══ Material to process ══
Lemma zero_ltb (f : float) :
  PrimFloat.ltb 0 f = sf_signed false (Prim2SF f).
Proof.
  rewrite FloatAxioms.ltb_spec. change (Prim2SF 0) with (S754_zero false).
  destruct (Prim2SF f) as [s|[]| |[] m e]; reflexivity.
Qed.

Lemma signed_exclusive (x : spec_float) :
  sf_signed true x = true \/ sf_zero x = true -> sf_signed false x = false.
Proof. destruct x as [s|[]| |[] m e]; cbn; intros [H|H]; congruence. Qed.

Lemma pos_ltb_neg (a b : float) :
  sf_signed false (Prim2SF a) = true -> sf_signed true (Prim2SF b) = true ->
  PrimFloat.ltb a b = false.
Proof.
  rewrite FloatAxioms.ltb_spec.
  destruct (Prim2SF a) as [s|[]| |[] m e]; try discriminate;
    destruct (Prim2SF b) as [s'|[]| |[] m' e']; try discriminate; reflexivity.
Qed.

(** The distance by which [x] lies outside the interval [[a, b]] of two
    finite doubles [a <= b]: the code's case distinction computes the
    largest of [0], [a - x] and [x - b]. *)
Lemma excess_is_max (a b x : float) :
  is_finite a = true -> is_finite b = true -> units a <= units b ->
  (if PrimFloat.ltb x a then (a - x)%float
   else if PrimFloat.ltb b x then (x - b)%float else 0%float)
  = Cpp.std_max (Cpp.std_max 0 (a - x)) (x - b).
Proof.
  intros Fa Fb Hab. unfold Cpp.std_max.
  destruct (is_finite x) eqn:Fx.
  - rewrite (ltb_units x a Fx Fa), (ltb_units b x Fb Fx), !zero_ltb.
    pose proof (sub_sign a x Fa Fx) as Sa. pose proof (sub_sign x b Fx Fb) as Sb.
    destruct (Z.ltb_spec (units x) (units a)) as [L|L].
    + destruct (Z.compare_spec (units a) (units x)); try lia.
      destruct (Z.compare_spec (units x) (units b)); try lia.
      rewrite Sa. rewrite (pos_ltb_neg _ _ Sa Sb). reflexivity.
    + assert (Na : sf_signed false (Prim2SF (a - x)) = false).
      { apply signed_exclusive.
        destruct (Z.compare_spec (units a) (units x)); try lia; auto. }
      rewrite Na, zero_ltb.
      destruct (Z.ltb_spec (units b) (units x)) as [L'|L'].
      * destruct (Z.compare_spec (units x) (units b)); try lia.
        rewrite Sb. reflexivity.
      * assert (Nb : sf_signed false (Prim2SF (x - b)) = false).
        { apply signed_exclusive.
          destruct (Z.compare_spec (units x) (units b)); try lia; auto. }
        rewrite Nb. reflexivity.
  - unfold is_finite in Fa, Fb, Fx.
    rewrite (FloatAxioms.ltb_spec x a), (FloatAxioms.ltb_spec b x), !zero_ltb.
    assert (E1 : SFltb (Prim2SF x) (Prim2SF a)
                 = sf_signed false (Prim2SF (a - x))).
    { rewrite FloatAxioms.sub_spec.
      destruct (Prim2SF x) as [s|[]| |s m e]; try discriminate;
        destruct (Prim2SF a) as [s'| | |s' m' e']; try discriminate; reflexivity. }
    assert (E2 : SFltb (Prim2SF b) (Prim2SF x)
                 = sf_signed false (Prim2SF (x - b))).
    { rewrite FloatAxioms.sub_spec.
      destruct (Prim2SF x) as [s|[]| |s m e]; try discriminate;
        destruct (Prim2SF b) as [s'| | |s' m' e']; try discriminate; reflexivity. }
    rewrite E1, E2.
    destruct (sf_signed false (Prim2SF (a - x))) eqn:Sa.
    + assert (Sb : sf_signed true (Prim2SF (x - b)) = true).
      { revert Sa. rewrite !FloatAxioms.sub_spec.
        destruct (Prim2SF x) as [s|[]| |s m e]; try discriminate;
          destruct (Prim2SF a) as [s'| | |s' m' e']; try discriminate;
          destruct (Prim2SF b) as [s''| | |s'' m'' e'']; try discriminate;
          cbn; congruence. }
      rewrite (pos_ltb_neg _ _ Sa Sb). reflexivity.
    + rewrite zero_ltb. destruct (sf_signed false (Prim2SF (x - b))); reflexivity.
Qed.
═══
Problem details:
Every record, from top to bottom, must be transcribed exactly.

Task answer:
Lemma zero_ltb (f : float) :
  PrimFloat.ltb 0 f = sf_signed false (Prim2SF f).
Proof.
  rewrite FloatAxioms.ltb_spec. change (Prim2SF 0) with (S754_zero false).
  destruct (Prim2SF f) as [s|[]| |[] m e]; reflexivity.
Qed.

Lemma signed_exclusive (x : spec_float) :
  sf_signed true x = true \/ sf_zero x = true -> sf_signed false x = false.
Proof. destruct x as [s|[]| |[] m e]; cbn; intros [H|H]; congruence. Qed.

Lemma pos_ltb_neg (a b : float) :
  sf_signed false (Prim2SF a) = true -> sf_signed true (Prim2SF b) = true ->
  PrimFloat.ltb a b = false.
Proof.
  rewrite FloatAxioms.ltb_spec.
  destruct (Prim2SF a) as [s|[]| |[] m e]; try discriminate;
    destruct (Prim2SF b) as [s'|[]| |[] m' e']; try discriminate; reflexivity.
Qed.

(** The distance by which [x] lies outside the interval [[a, b]] of two
    finite doubles [a <= b]: the code's case distinction computes the
    largest of [0], [a - x] and [x - b]. *)
Lemma excess_is_max (a b x : float) :
  is_finite a = true -> is_finite b = true -> units a <= units b ->
  (if PrimFloat.ltb x a then (a - x)%float
   else if PrimFloat.ltb b x then (x - b)%float else 0%float)
  = Cpp.std_max (Cpp.std_max 0 (a - x)) (x - b).
Proof.
  intros Fa Fb Hab. unfold Cpp.std_max.
  destruct (is_finite x) eqn:Fx.
  - rewrite (ltb_units x a Fx Fa), (ltb_units b x Fb Fx), !zero_ltb.
    pose proof (sub_sign a x Fa Fx) as Sa. pose proof (sub_sign x b Fx Fb) as Sb.
    destruct (Z.ltb_spec (units x) (units a)) as [L|L].
    + destruct (Z.compare_spec (units a) (units x)); try lia.
      destruct (Z.compare_spec (units x) (units b)); try lia.
      rewrite Sa. rewrite (pos_ltb_neg _ _ Sa Sb). reflexivity.
    + assert (Na : sf_signed false (Prim2SF (a - x)) = false).
      { apply signed_exclusive.
        destruct (Z.compare_spec (units a) (units x)); try lia; auto. }
      rewrite Na, zero_ltb.
      destruct (Z.ltb_spec (units b) (units x)) as [L'|L'].
      * destruct (Z.compare_spec (units x) (units b)); try lia.
        rewrite Sb. reflexivity.
      * assert (Nb : sf_signed false (Prim2SF (x - b)) = false).
        { apply signed_exclusive.
          destruct (Z.compare_spec (units x) (units b)); try lia; auto. }
        rewrite Nb. reflexivity.
  - unfold is_finite in Fa, Fb, Fx.
    rewrite (FloatAxioms.ltb_spec x a), (FloatAxioms.ltb_spec b x), !zero_ltb.
    assert (E1 : SFltb (Prim2SF x) (Prim2SF a)
                 = sf_signed false (Prim2SF (a - x))).
    { rewrite FloatAxioms.sub_spec.
      destruct (Prim2SF x) as [s|[]| |s m e]; try discriminate;
        destruct (Prim2SF a) as [s'| | |s' m' e']; try discriminate; reflexivity. }
    assert (E2 : SFltb (Prim2SF b) (Prim2SF x)
                 = sf_signed false (Prim2SF (x - b))).
    { rewrite FloatAxioms.sub_spec.
      destruct (Prim2SF x) as [s|[]| |s m e]; try discriminate;
        destruct (Prim2SF b) as [s'| | |s' m' e']; try discriminate; reflexivity. }
    rewrite E1, E2.
    destruct (sf_signed false (Prim2SF (a - x))) eqn:Sa.
    + assert (Sb : sf_signed true (Prim2SF (x - b)) = true).
      { revert Sa. rewrite !FloatAxioms.sub_spec.
        destruct (Prim2SF x) as [s|[]| |s m e]; try discriminate;
          destruct (Prim2SF a) as [s'| | |s' m' e']; try discriminate;
          destruct (Prim2SF b) as [s''| | |s'' m'' e'']; try discriminate;
          cbn; congruence. }
      rewrite (pos_ltb_neg _ _ Sa Sb). reflexivity.
    + rewrite zero_ltb. destruct (sf_signed false (Prim2SF (x - b))); reflexivity.
Qed.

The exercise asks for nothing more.